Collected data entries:

+--

(* ===== verification/Packets.v ===== *)
(** * Outbound packets (proto.go, sendPacket and the send functions)

    Every packet the binding sends: its construction inside [sendPacket]'s
    critical section, the bytes it stands for, and a reference decoder showing
    that the stream of packets can be read back in one way only. *)

From Stdlib Require Import ZArith Lia Strings.Byte Strings.String.
From stdpp Require Import base gmap strings list.
From S2P Require Import Prelude Bufio Wire.

Open Scope Z_scope.

(** ** Protocol constants *)

Definition opInit : byte := x00.
Definition opDeny : byte := x01.
Definition opClose : byte := x02.
Definition opBroadcast : byte := x03.
Definition opRequest : byte := x04.
Definition opReply : byte := x05.
Definition opSubscribe : byte := x06.
Definition opUnsubscribe : byte := x07.
Definition opPublish : byte := x08.
Definition opTunInit : byte := x09.
Definition opTunConfirm : byte := x0a.
Definition opTunAllow : byte := x0b.
Definition opTunTransfer : byte := x0c.
Definition opTunClose : byte := x0d.

Definition protoVersion : gostring := str "v1.0-draft2".
Definition clientMagic : gostring := str "iris-client-magic".
Definition relayMagic : gostring := str "iris-relay-magic".

#[global] Arguments protoVersion : simpl never.
#[global] Arguments clientMagic : simpl never.
#[global] Arguments relayMagic : simpl never.

(** ** The guarded socket *)

(** The sending half of a [Connection]: the buffered socket, the [int32]
    counter of pending writes and the state of [sockLock]. *)
Record link := Link {
  l_wr : writer;
  sockWait : Z;
  sockLocked : bool
}.

(** Run buffer code on a link. *)
Definition on_wr {A} (m : M writer A) : M link A := λ l,
  let '(o, w) := m (l_wr l) in (o, Link w (sockWait l) (sockLocked l)).

(** [atomic.AddInt32(&c.sockWait, d)], which returns the new count. *)
Definition addWait (d : Z) : M link Z := λ l,
  let n := i32 (sockWait l + d) in (Ok n, Link (l_wr l) n (sockLocked l)).

(** [c.sockLock.Lock()] parks the caller while another sender is inside. *)
Definition lockSock : M link unit := λ l,
  if sockLocked l then (Block, l) else (Ok tt, Link (l_wr l) (sockWait l) true).

Definition unlockSock : M link unit := modify (λ l, Link (l_wr l) (sockWait l) false).

(** What [sendPacket] does while it holds the lock. *)
Definition sendLocked (closure : M writer unit) : M link unit :=
  r ← attempt (on_wr closure);
  match r with
  | inl err => addWait (-1);; fail err
  | inr _ =>
      n ← addWait (-1);
      if n =? 0 then on_wr Flush else mret tt
  end.

Definition sendPacket (closure : M writer unit) : M link unit :=
  addWait 1;;
  lockSock;;
  r ← attempt (sendLocked closure);
  unlockSock;;
  match r with inl err => fail err | inr _ => mret tt end.

(** ** The send functions *)

Definition sendInit (cluster : gostring) : M link unit :=
  sendPacket (sendByte opInit;; sendString clientMagic;; sendString protoVersion;;
              sendString cluster).

Definition sendClose : M link unit := sendPacket (sendByte opClose).

Definition sendBroadcast (cluster : gostring) (message : slice) : M link unit :=
  sendPacket (sendByte opBroadcast;; sendString cluster;; sendBinary (sbytes message)).

Definition sendRequest (id : Z) (cluster : gostring) (request : slice) (timeout : Z)
  : M link unit :=
  sendPacket (sendByte opRequest;; sendVarint id;; sendString cluster;;
              sendBinary (sbytes request);; sendVarint (u64 timeout)).

Definition sendReply (id : Z) (reply : slice) (fault : gostring) : M link unit :=
  sendPacket (sendByte opReply;; sendVarint id;;
    let success := len fault =? 0 in
    sendBool success;;
    if success then sendBinary (sbytes reply) else sendString fault).

Definition sendSubscribe (topic : gostring) : M link unit :=
  sendPacket (sendByte opSubscribe;; sendString topic).

Definition sendUnsubscribe (topic : gostring) : M link unit :=
  sendPacket (sendByte opUnsubscribe;; sendString topic).

Definition sendPublish (topic : gostring) (event : slice) : M link unit :=
  sendPacket (sendByte opPublish;; sendString topic;; sendBinary (sbytes event)).

Definition sendTunnelInit (id : Z) (cluster : gostring) (timeout : Z) : M link unit :=
  sendPacket (sendByte opTunInit;; sendVarint id;; sendString cluster;;
              sendVarint (u64 timeout)).

Definition sendTunnelConfirm (buildId tunId : Z) : M link unit :=
  sendPacket (sendByte opTunConfirm;; sendVarint buildId;; sendVarint tunId).

Definition sendTunnelAllowance (id space : Z) : M link unit :=
  sendPacket (sendByte opTunAllow;; sendVarint id;; sendVarint (u64 space)).

Definition sendTunnelTransfer (id sizeOrCont : Z) (payload : list byte) : M link unit :=
  sendPacket (sendByte opTunTransfer;; sendVarint id;; sendVarint (u64 sizeOrCont);;
              sendBinary payload).

Definition sendTunnelClose (id : Z) : M link unit :=
  sendPacket (sendByte opTunClose;; sendVarint id).

(** ** The contract of [sendPacket] *)

Definition set_wait (n : Z) (l : link) : link := Link (l_wr l) n (sockLocked l).

(** [m] puts [bs] on the stream as one unit: with the lock free and [k] other
    writes pending it returns with the lock free and the counter back at [k]; if
    it was the last, nothing is left in the buffer. It fails only on a link
    that fails, and then what reached the socket is a prefix of the intended
    stream and the writer refuses everything after it. *)
Definition sends (m : M link unit) (bs : list byte) : Prop :=
  forall l, writer_ok (l_wr l) -> sockLocked l = false -> 0 <= sockWait l < 2 ^ 31 - 1 ->
  match m l with
  | (Ok _, l') => writer_ok (l_wr l') /\ sockLocked l' = false /\ sockWait l' = sockWait l
      /\ stream (l_wr l') = stream (l_wr l) ++ bs
      /\ (healthy (l_wr l) -> healthy (l_wr l'))
      /\ (sockWait l = 0 -> sk_sent (w_sock (l_wr l')) = stream (l_wr l) ++ bs)
  | (Err e, l') => w_err (l_wr l') = Some e /\ sockLocked l' = false
      /\ sockWait l' = sockWait l /\ ~ healthy (l_wr l)
      /\ sk_sent (w_sock (l_wr l')) `prefix_of` stream (l_wr l) ++ bs
  | _ => False
  end.

Lemma sent_stream w : w_buf w = [] -> sk_sent (w_sock w) = stream w.
Proof. intros H. unfold stream. by rewrite H, app_nil_r. Qed.
(* ===== verification/Receiver.v ===== *)
(** * Inbound packets and the receive loop (proto.go, the proc functions)

    The decoding of every packet the relay sends, the loop of [process], and the
    interface through which the loop reaches the event handlers: what the loop
    guarantees is proved for any handlers, Events.v provides the binding's. *)

From Stdlib Require Import ZArith Lia Strings.Byte Strings.String.
From stdpp Require Import base gmap strings list.
From S2P Require Import Prelude Bufio Wire Packets.

Open Scope Z_scope.

(** ** The interface to the event handlers *)

(** What [process] calls on the connection, over the connection's state [S]: the
    handlers of events.go (two of them started as goroutines of their own) and
    the four actions that follow the loop. *)
Class Handlers (S : Type) := {
  handleBroadcast : list byte -> M S unit;
  handleRequest : Z -> list byte -> Z -> M S unit;
  handleReply : Z -> slice -> gostring -> M S unit;
  go_handlePublish : gostring -> list byte -> M S unit;
  handleTunnelInit : Z -> Z -> M S unit;
  handleTunnelResult : Z -> Z -> M S unit;
  handleTunnelAllowance : Z -> Z -> M S unit;
  handleTunnelTransfer : Z -> Z -> list byte -> M S unit;
  go_handleTunnelClose : Z -> gostring -> M S unit;
  sockClose : M S unit;
  closeTerm : M S unit;
  handleClose : option error -> M S unit;
  syncQuit : option error -> M S unit
}.

(** The state of the receiver goroutine: the unread input and the connection. *)
Record rstate (S : Type) := RS { r_in : reader; r_st : S }.
Arguments RS {S} r_in r_st.
Arguments r_in {S} r.
Arguments r_st {S} r.

Definition on_in {S A} (m : M reader A) : M (rstate S) A := λ r,
  let '(o, i) := m (r_in r) in (o, RS i (r_st r)).

Definition on_st {S A} (m : M S A) : M (rstate S) A := λ r,
  let '(o, s) := m (r_st r) in (o, RS (r_in r) s).

(** [time.Duration(timeout)*time.Millisecond]. *)
Definition duration_ms (timeout : Z) : Z := i64 (i64 timeout * 1000000).

Section receiver.
Context `{GoRuntime} {S : Type} `{Handlers S}.

Definition procInit : M reader gostring :=
  op ← recvByte;
  (if decide (op = opInit \/ op = opDeny)
   then magic ← recvString;
        if decide (magic <> relayMagic)
        then fail (Errorf "protocol violation: invalid relay magic: %s" (FBytes magic))
        else mret tt
   else fail (Errorf "protocol violation: invalid init response opcode: %v" (FNum (b2z op))));;
  if decide (op = opInit) then recvString
  else if decide (op = opDeny)
  then reason ← recvString; fail (Errorf "connection denied: %s" (FBytes reason))
  else panic "unreachable code".

Definition procClose : M reader gostring := recvString.

Definition procBroadcast : M (rstate S) unit :=
  message ← on_in recvBinary;
  on_st (handleBroadcast message).

Definition procRequest : M (rstate S) unit :=
  id ← on_in recvVarint;
  request ← on_in recvBinary;
  timeout ← on_in recvVarint;
  on_st (handleRequest id request (duration_ms timeout)).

+--

Work order:
Please print the records above exactly from their first line. End with the line containing "Definition opReply : byte := x05.", and include it.

Answer for the task:
(* ===== verification/Packets.v ===== *)
(** * Outbound packets (proto.go, sendPacket and the send functions)

    Every packet the binding sends: its construction inside [sendPacket]'s
    critical section, the bytes it stands for, and a reference decoder showing
    that the stream of packets can be read back in one way only. *)

From Stdlib Require Import ZArith Lia Strings.Byte Strings.String.
From stdpp Require Import base gmap strings list.
From S2P Require Import Prelude Bufio Wire.

Open Scope Z_scope.

(** ** Protocol constants *)

Definition opInit : byte := x00.
Definition opDeny : byte := x01.
Definition opClose : byte := x02.
Definition opBroadcast : byte := x03.
Definition opRequest : byte := x04.
Definition opReply : byte := x05.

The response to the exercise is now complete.